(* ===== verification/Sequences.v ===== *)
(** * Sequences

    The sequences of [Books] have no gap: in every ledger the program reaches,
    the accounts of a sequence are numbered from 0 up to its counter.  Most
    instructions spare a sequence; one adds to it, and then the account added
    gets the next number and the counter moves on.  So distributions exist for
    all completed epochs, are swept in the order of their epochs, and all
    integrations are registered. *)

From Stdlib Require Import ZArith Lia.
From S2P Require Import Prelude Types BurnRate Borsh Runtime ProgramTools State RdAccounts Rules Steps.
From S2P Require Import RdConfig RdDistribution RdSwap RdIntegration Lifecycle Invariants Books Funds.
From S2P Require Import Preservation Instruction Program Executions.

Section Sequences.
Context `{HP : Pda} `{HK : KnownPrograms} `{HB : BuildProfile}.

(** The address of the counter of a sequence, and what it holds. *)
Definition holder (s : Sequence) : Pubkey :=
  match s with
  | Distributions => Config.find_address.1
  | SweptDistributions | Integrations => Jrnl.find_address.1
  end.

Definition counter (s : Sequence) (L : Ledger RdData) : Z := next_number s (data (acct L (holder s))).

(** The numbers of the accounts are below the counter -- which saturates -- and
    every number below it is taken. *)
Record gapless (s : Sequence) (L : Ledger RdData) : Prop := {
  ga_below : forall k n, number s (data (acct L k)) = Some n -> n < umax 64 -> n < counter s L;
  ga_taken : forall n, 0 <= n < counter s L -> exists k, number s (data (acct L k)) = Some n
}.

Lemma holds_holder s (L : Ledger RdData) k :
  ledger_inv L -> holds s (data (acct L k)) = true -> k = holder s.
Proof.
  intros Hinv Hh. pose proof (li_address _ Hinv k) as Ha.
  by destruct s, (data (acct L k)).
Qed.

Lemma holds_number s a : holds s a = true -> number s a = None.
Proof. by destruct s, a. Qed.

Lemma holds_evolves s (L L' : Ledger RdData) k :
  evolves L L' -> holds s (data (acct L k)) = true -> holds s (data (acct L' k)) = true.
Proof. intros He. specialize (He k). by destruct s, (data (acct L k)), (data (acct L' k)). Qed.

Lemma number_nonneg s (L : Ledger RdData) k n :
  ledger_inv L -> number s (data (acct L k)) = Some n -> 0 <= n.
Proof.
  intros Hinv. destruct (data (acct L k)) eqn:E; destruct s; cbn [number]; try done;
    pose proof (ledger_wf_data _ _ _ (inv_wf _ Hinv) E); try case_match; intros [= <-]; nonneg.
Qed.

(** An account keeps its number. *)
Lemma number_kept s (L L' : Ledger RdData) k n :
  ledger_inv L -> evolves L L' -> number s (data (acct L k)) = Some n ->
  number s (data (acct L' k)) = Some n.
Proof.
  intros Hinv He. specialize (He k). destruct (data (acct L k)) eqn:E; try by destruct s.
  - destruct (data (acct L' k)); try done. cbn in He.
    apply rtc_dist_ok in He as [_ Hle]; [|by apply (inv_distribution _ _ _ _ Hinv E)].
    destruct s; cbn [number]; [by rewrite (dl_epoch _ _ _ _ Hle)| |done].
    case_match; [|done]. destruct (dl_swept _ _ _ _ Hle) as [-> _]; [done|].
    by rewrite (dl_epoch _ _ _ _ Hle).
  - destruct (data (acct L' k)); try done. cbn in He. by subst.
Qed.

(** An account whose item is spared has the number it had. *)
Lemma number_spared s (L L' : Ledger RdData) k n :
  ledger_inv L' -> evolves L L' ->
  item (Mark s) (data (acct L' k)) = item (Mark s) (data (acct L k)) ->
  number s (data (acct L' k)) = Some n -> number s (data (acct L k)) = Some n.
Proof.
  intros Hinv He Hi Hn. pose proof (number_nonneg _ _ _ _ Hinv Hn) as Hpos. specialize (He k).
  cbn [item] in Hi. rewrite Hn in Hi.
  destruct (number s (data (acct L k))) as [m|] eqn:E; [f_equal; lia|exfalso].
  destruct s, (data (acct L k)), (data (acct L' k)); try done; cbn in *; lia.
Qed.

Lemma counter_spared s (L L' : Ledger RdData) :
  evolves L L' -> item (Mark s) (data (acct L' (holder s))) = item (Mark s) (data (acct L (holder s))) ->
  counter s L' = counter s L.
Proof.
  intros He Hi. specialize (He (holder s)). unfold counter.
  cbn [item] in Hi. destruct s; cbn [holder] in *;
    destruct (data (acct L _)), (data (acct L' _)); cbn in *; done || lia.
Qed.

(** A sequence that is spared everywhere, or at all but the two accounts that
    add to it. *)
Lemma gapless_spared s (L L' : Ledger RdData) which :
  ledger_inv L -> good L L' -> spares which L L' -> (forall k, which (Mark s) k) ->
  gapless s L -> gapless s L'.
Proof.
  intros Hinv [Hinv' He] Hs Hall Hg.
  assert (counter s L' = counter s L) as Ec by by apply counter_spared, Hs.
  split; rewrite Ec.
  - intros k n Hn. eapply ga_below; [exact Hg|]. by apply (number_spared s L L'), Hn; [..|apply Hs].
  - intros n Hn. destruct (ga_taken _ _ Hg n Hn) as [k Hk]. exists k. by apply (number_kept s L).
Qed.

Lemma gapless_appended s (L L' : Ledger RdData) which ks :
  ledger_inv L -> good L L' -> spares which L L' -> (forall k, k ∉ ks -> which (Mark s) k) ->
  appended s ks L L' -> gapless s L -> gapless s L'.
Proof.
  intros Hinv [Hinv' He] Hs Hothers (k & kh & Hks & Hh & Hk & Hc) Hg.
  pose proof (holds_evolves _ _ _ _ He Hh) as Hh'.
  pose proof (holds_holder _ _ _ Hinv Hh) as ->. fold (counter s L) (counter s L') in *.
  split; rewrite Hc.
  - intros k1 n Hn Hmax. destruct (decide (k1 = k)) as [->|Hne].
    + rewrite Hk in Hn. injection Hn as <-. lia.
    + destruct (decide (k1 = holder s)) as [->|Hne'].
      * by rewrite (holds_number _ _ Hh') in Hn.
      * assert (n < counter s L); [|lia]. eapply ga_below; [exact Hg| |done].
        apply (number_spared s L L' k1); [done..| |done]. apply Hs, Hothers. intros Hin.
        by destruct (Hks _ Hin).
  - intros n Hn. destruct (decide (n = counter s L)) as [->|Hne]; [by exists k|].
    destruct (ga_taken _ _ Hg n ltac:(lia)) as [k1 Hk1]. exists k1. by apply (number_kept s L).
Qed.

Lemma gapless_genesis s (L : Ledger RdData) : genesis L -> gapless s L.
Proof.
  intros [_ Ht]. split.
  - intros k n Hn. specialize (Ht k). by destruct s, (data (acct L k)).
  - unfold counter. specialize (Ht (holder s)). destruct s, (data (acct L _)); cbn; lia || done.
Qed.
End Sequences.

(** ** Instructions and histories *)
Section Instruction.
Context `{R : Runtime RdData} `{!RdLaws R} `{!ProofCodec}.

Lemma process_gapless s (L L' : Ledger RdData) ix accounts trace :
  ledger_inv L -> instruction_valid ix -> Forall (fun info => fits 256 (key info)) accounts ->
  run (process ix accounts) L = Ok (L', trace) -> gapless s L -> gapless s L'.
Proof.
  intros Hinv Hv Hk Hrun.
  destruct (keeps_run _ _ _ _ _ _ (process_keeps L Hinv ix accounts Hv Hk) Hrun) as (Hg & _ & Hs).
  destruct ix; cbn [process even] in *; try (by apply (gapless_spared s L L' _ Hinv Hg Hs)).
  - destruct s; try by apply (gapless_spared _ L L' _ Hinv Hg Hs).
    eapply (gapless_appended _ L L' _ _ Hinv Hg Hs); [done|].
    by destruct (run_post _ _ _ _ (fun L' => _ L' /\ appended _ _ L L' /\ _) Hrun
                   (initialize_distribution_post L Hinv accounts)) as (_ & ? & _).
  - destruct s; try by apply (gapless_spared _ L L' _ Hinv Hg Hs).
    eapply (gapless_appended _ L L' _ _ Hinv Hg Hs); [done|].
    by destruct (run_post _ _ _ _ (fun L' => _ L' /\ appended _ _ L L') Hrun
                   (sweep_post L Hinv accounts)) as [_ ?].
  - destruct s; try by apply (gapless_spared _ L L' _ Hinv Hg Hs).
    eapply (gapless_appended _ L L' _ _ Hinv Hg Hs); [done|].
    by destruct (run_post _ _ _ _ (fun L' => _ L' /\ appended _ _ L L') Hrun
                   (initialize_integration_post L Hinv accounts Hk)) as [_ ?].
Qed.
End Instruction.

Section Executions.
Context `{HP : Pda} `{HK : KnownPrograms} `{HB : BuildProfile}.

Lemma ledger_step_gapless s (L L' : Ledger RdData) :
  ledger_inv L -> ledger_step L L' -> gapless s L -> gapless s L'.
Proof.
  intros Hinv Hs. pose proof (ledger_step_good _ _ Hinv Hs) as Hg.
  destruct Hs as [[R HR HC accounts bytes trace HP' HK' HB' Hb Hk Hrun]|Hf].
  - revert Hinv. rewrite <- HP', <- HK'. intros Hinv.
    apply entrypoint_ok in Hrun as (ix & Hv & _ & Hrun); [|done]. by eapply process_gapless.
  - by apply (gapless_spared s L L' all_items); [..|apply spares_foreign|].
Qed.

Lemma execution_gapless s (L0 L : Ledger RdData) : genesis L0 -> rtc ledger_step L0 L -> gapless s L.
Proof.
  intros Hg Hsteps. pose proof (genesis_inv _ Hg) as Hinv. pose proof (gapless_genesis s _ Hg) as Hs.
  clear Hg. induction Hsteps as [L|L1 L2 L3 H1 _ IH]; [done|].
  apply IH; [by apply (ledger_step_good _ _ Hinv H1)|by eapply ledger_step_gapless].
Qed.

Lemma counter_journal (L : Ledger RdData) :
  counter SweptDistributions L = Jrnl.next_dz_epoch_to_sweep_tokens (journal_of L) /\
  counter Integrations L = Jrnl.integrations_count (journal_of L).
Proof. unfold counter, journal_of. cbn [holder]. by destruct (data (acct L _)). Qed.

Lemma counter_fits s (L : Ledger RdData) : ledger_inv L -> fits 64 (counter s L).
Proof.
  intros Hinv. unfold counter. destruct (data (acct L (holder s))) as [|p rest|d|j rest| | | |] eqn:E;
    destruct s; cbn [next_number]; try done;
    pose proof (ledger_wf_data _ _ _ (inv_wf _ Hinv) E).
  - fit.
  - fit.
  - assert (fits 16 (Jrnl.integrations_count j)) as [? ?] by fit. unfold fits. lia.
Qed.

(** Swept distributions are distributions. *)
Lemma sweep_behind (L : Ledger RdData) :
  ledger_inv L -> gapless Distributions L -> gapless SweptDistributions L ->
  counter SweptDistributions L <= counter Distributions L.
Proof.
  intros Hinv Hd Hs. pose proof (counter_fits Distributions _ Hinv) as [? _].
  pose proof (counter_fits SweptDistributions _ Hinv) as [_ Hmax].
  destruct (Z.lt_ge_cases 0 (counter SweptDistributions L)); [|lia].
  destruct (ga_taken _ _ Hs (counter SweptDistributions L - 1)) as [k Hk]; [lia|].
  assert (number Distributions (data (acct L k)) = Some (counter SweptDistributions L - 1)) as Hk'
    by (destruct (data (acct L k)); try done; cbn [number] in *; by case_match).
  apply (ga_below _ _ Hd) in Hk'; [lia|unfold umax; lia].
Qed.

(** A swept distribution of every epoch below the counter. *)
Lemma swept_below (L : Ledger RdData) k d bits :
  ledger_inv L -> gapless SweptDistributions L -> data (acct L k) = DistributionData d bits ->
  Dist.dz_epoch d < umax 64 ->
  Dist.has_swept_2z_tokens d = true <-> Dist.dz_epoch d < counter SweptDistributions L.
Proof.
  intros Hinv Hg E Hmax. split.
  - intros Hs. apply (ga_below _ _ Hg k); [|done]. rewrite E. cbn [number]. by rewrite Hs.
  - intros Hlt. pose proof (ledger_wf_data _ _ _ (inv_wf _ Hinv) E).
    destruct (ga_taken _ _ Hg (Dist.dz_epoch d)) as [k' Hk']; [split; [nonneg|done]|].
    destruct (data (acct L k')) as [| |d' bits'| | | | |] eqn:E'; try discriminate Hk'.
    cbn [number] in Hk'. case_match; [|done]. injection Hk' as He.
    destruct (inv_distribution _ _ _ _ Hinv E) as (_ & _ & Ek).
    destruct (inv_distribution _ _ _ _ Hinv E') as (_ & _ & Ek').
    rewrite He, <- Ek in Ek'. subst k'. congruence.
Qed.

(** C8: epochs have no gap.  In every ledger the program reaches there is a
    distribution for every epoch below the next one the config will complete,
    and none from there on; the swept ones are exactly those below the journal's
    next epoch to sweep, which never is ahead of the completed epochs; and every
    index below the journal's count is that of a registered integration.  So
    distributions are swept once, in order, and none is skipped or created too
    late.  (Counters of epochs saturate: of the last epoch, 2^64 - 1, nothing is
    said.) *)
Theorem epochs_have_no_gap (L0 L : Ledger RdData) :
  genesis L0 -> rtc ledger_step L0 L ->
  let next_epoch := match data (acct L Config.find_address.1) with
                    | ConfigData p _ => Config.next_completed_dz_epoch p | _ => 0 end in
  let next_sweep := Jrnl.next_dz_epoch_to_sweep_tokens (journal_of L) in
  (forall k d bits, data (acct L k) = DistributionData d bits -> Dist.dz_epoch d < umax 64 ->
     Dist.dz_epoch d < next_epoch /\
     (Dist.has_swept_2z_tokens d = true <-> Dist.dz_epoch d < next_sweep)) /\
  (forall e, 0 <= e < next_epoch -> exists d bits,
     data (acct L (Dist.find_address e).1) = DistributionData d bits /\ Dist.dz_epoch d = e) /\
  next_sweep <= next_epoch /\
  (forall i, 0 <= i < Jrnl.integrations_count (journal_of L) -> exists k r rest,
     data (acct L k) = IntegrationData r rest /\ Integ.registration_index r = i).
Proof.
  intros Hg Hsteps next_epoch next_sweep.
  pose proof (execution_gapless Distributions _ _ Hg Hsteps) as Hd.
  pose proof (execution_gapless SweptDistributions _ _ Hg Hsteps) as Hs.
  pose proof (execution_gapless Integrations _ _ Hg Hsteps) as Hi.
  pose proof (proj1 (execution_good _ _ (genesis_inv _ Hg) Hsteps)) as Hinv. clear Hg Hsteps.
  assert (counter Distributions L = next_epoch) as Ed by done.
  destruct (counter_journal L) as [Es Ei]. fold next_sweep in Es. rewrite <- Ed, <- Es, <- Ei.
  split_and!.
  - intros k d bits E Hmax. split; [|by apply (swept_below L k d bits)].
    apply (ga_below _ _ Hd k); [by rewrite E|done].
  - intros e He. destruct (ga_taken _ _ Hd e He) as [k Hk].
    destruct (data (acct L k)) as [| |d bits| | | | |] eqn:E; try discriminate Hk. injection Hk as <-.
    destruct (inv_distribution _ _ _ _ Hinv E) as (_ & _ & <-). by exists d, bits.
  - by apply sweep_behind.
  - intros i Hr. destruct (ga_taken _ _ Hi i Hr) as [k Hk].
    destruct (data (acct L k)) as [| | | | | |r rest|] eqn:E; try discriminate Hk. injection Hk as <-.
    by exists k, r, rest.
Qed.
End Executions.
━━━━━━━━━━
#### [What is needed]
Reproduce verbatim the range of lines that opens the records and closes with the line containing "all completed epochs, are". Omit everything after it.

#### [Solved problem]
(* ===== verification/Sequences.v ===== *)
(** * Sequences

    The sequences of [Books] have no gap: in every ledger the program reaches,
    the accounts of a sequence are numbered from 0 up to its counter.  Most
    instructions spare a sequence; one adds to it, and then the account added
    gets the next number and the counter moves on.  So distributions exist for
    all completed epochs, are swept in the order of their epochs, and all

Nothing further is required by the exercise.